→ **Materials provided**
(* ===== verification/TtyLem.v ===== *)
(** * Keys: from the interrupt to the terminal's buffer

    The keyboard's buffer and the terminals' buffers as queues, and what
    [keyboard_read] does with the code of an ordinary key, of a key that is
    released and of the left shift key. *)
From S2P Require Import Prelude Const Protect Proc Ring TtyState Console Keymap Tty.

(** ** The buffers as queues *)

Definition kb_ok (k : keyboard) : Prop := ring_ok KB_IN_BYTE (p_head k) (p_tail k) (kb_count k).
Definition kb_queue (k : keyboard) : list Z := contents KB_IN_BYTE (kb_buf k) (p_tail k) (kb_count k).
Definition tty_ok (t : TTY) : Prop := ring_ok TTY_IN_BYTES (p_inbuf_head t) (p_inbuf_tail t) (inbuf_count t).
Definition tty_queue (t : TTY) : list Z := contents TTY_IN_BYTES (in_buf t) (p_inbuf_tail t) (inbuf_count t).

Lemma kb_pos : 0 < KB_IN_BYTE.
Proof. done. Qed.
Lemma tty_pos : 0 < TTY_IN_BYTES.
Proof. done. Qed.

(** what the buffers do not hold *)
Definition kb_rest (k : keyboard) :=
  (code_with_E0 k, (shift_l k, shift_r k), (alt_l k, alt_r k), (ctrl_l k, ctrl_r k),
   (caps_lock k, num_lock k, scroll_lock k), column k).
Definition tty_rest (t : TTY) :=
  (tty_caller t, tty_pro_nr t, tty_read_buf t, (tty_bytes_left t, tty_trans_bytes t), p_con t).

Lemma kb_queue_nil k : kb_ok k -> kb_queue k = [] <-> kb_count k = 0.
Proof.
  intros [_ Hc _]. unfold kb_queue. pose proof (contents_length KB_IN_BYTE (kb_buf k) (p_tail k) (kb_count k) ltac:(lia)) as H.
  split; [intros E; rewrite E in H; done|intros ->; done].
Qed.
Lemma kb_queue_length k : kb_ok k -> Z.of_nat (length (kb_queue k)) = kb_count k.
Proof. intros [_ Hc _]. apply contents_length. lia. Qed.
Lemma tty_queue_length t : tty_ok t -> Z.of_nat (length (tty_queue t)) = inbuf_count t.
Proof. intros [_ Hc _]. apply contents_length. lia. Qed.

(** the state with the keyboard [k] and [key_pressed = v] *)
Definition with_kb (k : keyboard) (st : tsys) : tsys := set_kb k st.
Definition pressed (v : Z) (st : tsys) : tsys := set_tkern (set_key_pressed v (tkern st)) st.

(** the code goes to the end of the queue, or is dropped when 32 are there *)
Lemma keyboard_handler_run c st : kb_ok (kb st) -> 0 <= c < 256 ->
  exists k', keyboard_handler c st = Ok tt (pressed 1 (with_kb k' st)) /\ kb_ok k' /\ kb_rest k' = kb_rest (kb st) /\
    kb_queue k' = if kb_count (kb st) <? KB_IN_BYTE then kb_queue (kb st) ++ [c] else kb_queue (kb st).
Proof.
  intros Hk Hc. unfold keyboard_handler. rewrite (bind_run get _ st st st eq_refl).
  destruct (kb_count (kb st) <? KB_IN_BYTE) eqn:E; unfold when; zbool.
  - eexists. split; [reflexivity|]. split; [exact (ring_put_ok _ kb_pos _ _ _ Hk E)|]. split; [reflexivity|].
    unfold kb_queue. cbn [kb_buf p_tail kb_count p_head set_kb_buf set_p_head set_kb_count].
    rewrite (u8_id c Hc). exact (ring_put_contents _ kb_pos _ _ _ _ _ Hk E).
  - exists (kb st). split; [|done]. unfold with_kb, pressed, klift, bind, modify, ret. by destruct st.
Qed.

(** the first code of the queue *)
Lemma get_byte_run x l st : kb_ok (kb st) -> kb_queue (kb st) = x :: l -> 0 <= x < 256 ->
  exists k', get_byte_from_kbuf st = Ok x (with_kb k' st) /\ kb_ok k' /\ kb_rest k' = kb_rest (kb st) /\ kb_queue k' = l.
Proof.
  intros Hk Hq Hx. destruct (contents_cons _ _ _ _ _ _ _ Hk Hq) as (Hc & Hb & Hl).
  unfold get_byte_from_kbuf.
  assert (Es : kb_spin st = Ok tt st).
  { unfold kb_spin. rewrite (bind_run get _ st st st eq_refl). by rewrite (proj2 (Z.leb_gt _ _)) by lia. }
  rewrite (bind_run _ _ _ _ _ Es), (bind_run get _ st st st eq_refl). rewrite Hb, (u8_id x Hx).
  eexists. split; [reflexivity|]. split; [exact (ring_get_ok _ kb_pos _ _ _ Hk Hc)|]. split; [reflexivity|exact Hl].
Qed.

(** an empty queue: the code that comes next *)
Lemma get_byte_spin c cs st : kb_ok (kb st) -> kb_queue (kb st) = [] -> kb_codes st = c :: cs -> 0 <= c < 256 ->
  exists k', get_byte_from_kbuf st = Ok c (pressed 1 (with_kb k' (set_kb_codes cs st))) /\
    kb_ok k' /\ kb_rest k' = kb_rest (kb st) /\ kb_queue k' = [].
Proof.
  intros Hk Hq Hcs Hc. pose proof (proj1 (kb_queue_nil _ Hk) Hq) as H0.
  destruct (keyboard_handler_run c (set_kb_codes cs st) Hk Hc) as (k1 & E1 & Hk1 & Hr1 & Hq1).
  cbn [kb set_kb_codes] in *. rewrite H0, Hq in Hq1. change (0 <? KB_IN_BYTE) with true in Hq1. cbn in Hq1.
  assert (Es : kb_spin st = Ok tt (pressed 1 (with_kb k1 (set_kb_codes cs st)))).
  { unfold kb_spin. rewrite (bind_run get _ st st st eq_refl), H0, Hcs. exact E1. }
  set (st1 := pressed 1 (with_kb k1 (set_kb_codes cs st))) in *.
  destruct (get_byte_run c [] st1 Hk1 Hq1 Hc) as (k2 & E2 & Hk2 & Hr2 & Hq2).
  exists k2. split; [|split; [done|split; [exact (eq_trans Hr2 Hr1)|done]]].
  assert (Es1 : kb_spin st1 = Ok tt st1).
  { unfold kb_spin. rewrite (bind_run get _ st1 st1 st1 eq_refl).
    pose proof (kb_queue_length _ Hk1) as Hl. rewrite Hq1 in Hl. cbn in Hl. change (kb st1) with k1. by rewrite <- Hl. }
  transitivity (get_byte_from_kbuf st1); [|exact E2]. unfold get_byte_from_kbuf.
  by rewrite (bind_run _ _ _ _ _ Es), (bind_run _ _ _ _ _ Es1).
Qed.

(** a key goes to the end of the terminal's queue, or is dropped when 256 are there *)
Lemma put_key_run i key st : 0 <= i < NR_TTYS -> tty_ok (tty_table st i) -> 0 <= key < 4294967296 ->
  exists t', put_key i key st = Ok tt (set_tty_table (upd (tty_table st) i t') st) /\ tty_ok t' /\
    tty_rest t' = tty_rest (tty_table st i) /\
    tty_queue t' = if inbuf_count (tty_table st i) <? TTY_IN_BYTES then tty_queue (tty_table st i) ++ [key]
                   else tty_queue (tty_table st i).
Proof.
  intros Hi Ht Hk. unfold put_key. rewrite (bind_run _ _ _ _ _ (gettty_run i st Hi)).
  destruct (inbuf_count (tty_table st i) <? TTY_IN_BYTES) eqn:E; unfold when; zbool.
  - eexists. split.
    { rewrite (bind_run _ _ _ _ _ (modtty_run i _ st Hi)), (bind_run _ _ _ _ _ (modtty_run i _ _ Hi)), modtty_run by done.
      cbn [tty_table set_tty_table]. rewrite !upd_eq, !upd_upd. reflexivity. }
    split; [exact (ring_put_ok _ tty_pos _ _ _ Ht E)|]. split; [reflexivity|].
    unfold tty_queue. cbn [in_buf p_inbuf_tail inbuf_count p_inbuf_head set_in_buf set_p_inbuf_head set_inbuf_count].
    rewrite (u32_id key Hk). exact (ring_put_contents _ tty_pos _ _ _ _ _ Ht E).
  - exists (tty_table st i). rewrite upd_same. split; [by destruct st|done].
Qed.

(** ** The code of one key *)

(** no key but possibly the left shift key is down *)
Record kb_plain (b : Z) (k : keyboard) : Prop := {
  kp_ok : kb_ok k;
  kp_empty : kb_queue k = [];
  kp_shift : shift_l k = b /\ shift_r k = 0;
  kp_ctrl : ctrl_l k = 0 /\ ctrl_r k = 0;
  kp_alt : alt_l k = 0 /\ alt_r k = 0 }.

Lemma kb_plain_rest b k k' : kb_plain b k -> kb_ok k' -> kb_queue k' = [] ->
  (shift_l k', shift_r k', (ctrl_l k', ctrl_r k'), (alt_l k', alt_r k')) =
  (shift_l k, shift_r k, (ctrl_l k, ctrl_r k), (alt_l k, alt_r k)) -> kb_plain b k'.
Proof. intros [H1 H2 [] [] []] Hk Hq E. simplify_eq. split; split_and?; congruence. Qed.

(** a code that is no prefix *)
Lemma keyboard_read_code c l i st : kb_ok (kb st) -> kb_queue (kb st) = c :: l -> 0 <= c < 256 -> c <> 0xE0 -> c <> 0xE1 ->
  exists k', keyboard_read i st = read_key c i (with_kb k' st) /\ kb_ok k' /\ kb_queue k' = l /\
    kb_rest k' = kb_rest (set_code_with_E0 0 (kb st)).
Proof.
  intros Hk Hq Hc H0 H1. unfold keyboard_read. rewrite (bind_run get _ st st st eq_refl).
  pose proof (kb_queue_length _ Hk) as Hl. rewrite Hq in Hl. cbn in Hl.
  rewrite (proj2 (Z.ltb_lt 0 (kb_count (kb st)))) by lia. unfold when at 1.
  rewrite (bind_run (modkb _) _ st tt (with_kb (set_code_with_E0 0 (kb st)) st) eq_refl).
  set (st1 := with_kb _ st).
  destruct (get_byte_run c l st1 Hk Hq Hc) as (k' & E & Hk' & Hr' & Hq').
  exists k'. split; [|done].
  assert (Ep : read_prefix st1 = Ok (0, c) (with_kb k' st1)).
  { unfold read_prefix. rewrite (bind_run _ _ _ _ _ E).
    by rewrite (proj2 (Z.eqb_neq 0xE1 c)), (proj2 (Z.eqb_neq 0xE0 c)) by congruence. }
  by rewrite (bind_run _ _ _ _ _ Ep).
Qed.

Definition shift_column (b : Z) : Z := if b =? 0 then 0 else 1.

Lemma choose_column_run st : code_with_E0 (kb st) = 0 -> shift_r (kb st) = 0 ->
  choose_column st = Ok tt (with_kb (set_column (shift_column (shift_l (kb st))) (kb st)) st).
Proof.
  intros H0 Hr. unfold choose_column, modkb, modify, bind, get, shift_column. cbn. rewrite Hr.
  destruct (shift_l (kb st) =? 0); cbn; by rewrite H0.
Qed.

(** keys below the state keys change nothing *)
Lemma state_key_none key b st : key < SHIFT_L -> state_key key b st = Ok tt st.
Proof.
  unfold SHIFT_L, FLAG_EXT. intros H. unfold state_key.
  assert (E : forall x, 0x108 <= x -> (key =? x) = false) by (intros x Hx; apply Z.eqb_neq; lia).
  rewrite !E by (vm_compute; discriminate). done.
Qed.

(** a character with the flag of the shift key *)
Definition shifted (b ch : Z) : Z := Z.lor ch (flag_if b FLAG_SHIFT_L).
Lemma shifted_eq b ch : 0 <= ch < 256 -> shifted b ch = ch \/ shifted b ch = 512 + ch.
Proof.
  intros Hc. unfold shifted, flag_if. destruct (b =? 0); [left; apply Z.lor_0_r|right].
  rewrite Z.lor_comm. change FLAG_SHIFT_L with (Z.shiftl 1 9). rewrite shiftl_lor_add by lia. lia.
Qed.
Lemma shifted_props b ch : 0 <= ch < 256 ->
  0 <= shifted b ch < 4294967296 /\ u8 (shifted b ch) = ch /\ has (shifted b ch) FLAG_EXT = false.
Proof.
  intros Hc. assert (Hx : forall z, z `mod` 512 < 256 -> has z FLAG_EXT = false).
  { intros z Hz. unfold has. rewrite negb_false_iff, Z.eqb_eq. apply Z.bits_inj'. intros n Hn.
    rewrite Z.land_spec, Z.bits_0. change FLAG_EXT with (2 ^ 8).
    destruct (decide (n = 8)) as [->|Hne]; [|rewrite Z.pow2_bits_false by done; apply andb_false_r].
    assert (E : Z.testbit z 8 = Z.testbit (z `mod` 512) 8).
    { change 512 with (2 ^ 9). by rewrite Z.mod_pow2_bits_low by lia. }
    pose proof (Z.mod_pos_bound z 512 ltac:(lia)).
    assert (T : Z.testbit (z `mod` 512) 8 = false).
    { apply Z.testbit_false; [lia|]. by rewrite (Z.div_small (z `mod` 512) (2 ^ 8)) by (change (2 ^ 8) with 256; lia). }
    by rewrite E, T. }
  destruct (shifted_eq b ch Hc) as [-> | ->].
  - split; [lia|]. split; [by apply u8_id|]. apply Hx. rewrite Z.mod_small; lia.
  - split; [lia|]. split.
    + unfold u8. replace (512 + ch) with (ch + 2 * 256) by lia. rewrite Z_mod_plus_full. by apply Z.mod_small.
    + apply Hx. replace (512 + ch) with (ch + 1 * 512) by lia. rewrite Z_mod_plus_full, Z.mod_small; lia.
Qed.

Lemma add_flags_plain b k key : shift_l k = b /\ shift_r k = 0 -> ctrl_l k = 0 /\ ctrl_r k = 0 -> alt_l k = 0 /\ alt_r k = 0 ->
  add_flags k false key = shifted b key.
Proof.
  intros [H1 H2] [H3 H4] [H5 H6]. unfold add_flags, shifted. rewrite H1, H2, H3, H4, H5, H6.
  change (flag_if 0 _) with 0. by rewrite !Z.lor_0_r.
Qed.

Definition is_make (c : Z) : bool := negb (has c FLAG_BREAK).

(** what follows the choice of the column *)
Lemma read_key_run c i st : code_with_E0 (kb st) = 0 -> shift_r (kb st) = 0 ->
  let k := set_column (shift_column (shift_l (kb st))) (kb st) in
  let key := key_at c (shift_column (shift_l (kb st))) in
  key < SHIFT_L ->
  read_key c i st = (when (is_make c) (in_process (add_flags k (is_pad key)
    (if is_pad key then pad_key (num_lock k) key else key)) i)) (with_kb k st).
Proof.
  intros H0 Hr k key Hkey. unfold read_key. rewrite (bind_run _ _ _ _ _ (choose_column_run st H0 Hr)). fold k.
  rewrite (bind_run get _ _ _ _ eq_refl). change (column (kb (with_kb k st))) with (shift_column (shift_l (kb st))).
  fold key. rewrite (bind_run _ _ _ _ _ (state_key_none key _ _ Hkey)).
  unfold is_make. destruct (has c FLAG_BREAK); cbn [negb]; [reflexivity|].
  change (negb (TRUE =? 0)) with true. unfold when. rewrite (bind_run get _ _ _ _ eq_refl). reflexivity.
Qed.

(** ** Properties *)

(** The keyboard's buffer is a queue of at most 32 codes. The interrupt handler
    appends the code, or drops it when 32 are waiting, and marks that a key was
    pressed; the reader gets the oldest code. A reader that finds the buffer
    empty gets the next code that arrives, and spins if none does. *)
Theorem kb_fifo c st : kb_ok (kb st) -> 0 <= c < 256 -> Forall (fun x => 0 <= x < 256) (kb_queue (kb st)) ->
  let q := kb_queue (kb st) in
  (exists st', keyboard_handler c st = Ok tt st' /\ kb_ok (kb st') /\ key_pressed (tkern st') = 1 /\
     kb_rest (kb st') = kb_rest (kb st) /\
     kb_queue (kb st') = if (length q <? 32)%nat then q ++ [c] else q) /\
  (forall x l, q = x :: l ->
     exists st', get_byte_from_kbuf st = Ok x st' /\ kb_ok (kb st') /\ kb_queue (kb st') = l) /\
  (q = [] -> forall x cs, kb_codes st = x :: cs -> 0 <= x < 256 ->
     exists st', get_byte_from_kbuf st = Ok x st' /\ kb_ok (kb st') /\ kb_queue (kb st') = [] /\ kb_codes st' = cs) /\
  (q = [] -> kb_codes st = [] -> get_byte_from_kbuf st = Halt HSpin).
Proof.
  intros Hk Hc Hall q. split; [|split; [|split]].
  - destruct (keyboard_handler_run c st Hk Hc) as (k' & E & Hk' & Hr & Hq).
    eexists. split; [exact E|]. split; [exact Hk'|]. split; [done|]. split; [exact Hr|].
    cbn [kb pressed with_kb set_tkern set_kb]. rewrite Hq. fold q.
    replace (kb_count (kb st) <? KB_IN_BYTE) with (length q <? 32)%nat; [done|].
    apply eq_true_iff_eq. rewrite Nat.ltb_lt, Z.ltb_lt. pose proof (kb_queue_length _ Hk) as Hl. fold q in Hl.
    unfold KB_IN_BYTE. lia.
  - intros x l Hq. fold q in Hall. rewrite Hq in Hall. apply Forall_cons in Hall as [Hx _].
    destruct (get_byte_run x l st Hk Hq Hx) as (k' & E & Hk' & _ & Hq'). eexists. split; [exact E|]. done.
  - intros Hq x cs Hcs Hx. destruct (get_byte_spin x cs st Hk Hq Hcs Hx) as (k' & E & Hk' & _ & Hq').
    eexists. split; [exact E|]. done.
  - intros Hq Hcs. unfold get_byte_from_kbuf. apply bind_halt. unfold kb_spin.
    rewrite (bind_run get _ st st st eq_refl), Hcs, (proj1 (kb_queue_nil _ Hk) Hq). done.
Qed.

→ **Instructions for the task**
Write out exactly the lines above from the line with "cbn [kb set_kb_codes]" through the line with "set (st1 := pressed", both of them included, and leave out all other lines.

→ **Reply to the exercise**
  cbn [kb set_kb_codes] in *. rewrite H0, Hq in Hq1. change (0 <? KB_IN_BYTE) with true in Hq1. cbn in Hq1.
  assert (Es : kb_spin st = Ok tt (pressed 1 (with_kb k1 (set_kb_codes cs st)))).
  { unfold kb_spin. rewrite (bind_run get _ st st st eq_refl), H0, Hcs. exact E1. }
  set (st1 := pressed 1 (with_kb k1 (set_kb_codes cs st))) in *.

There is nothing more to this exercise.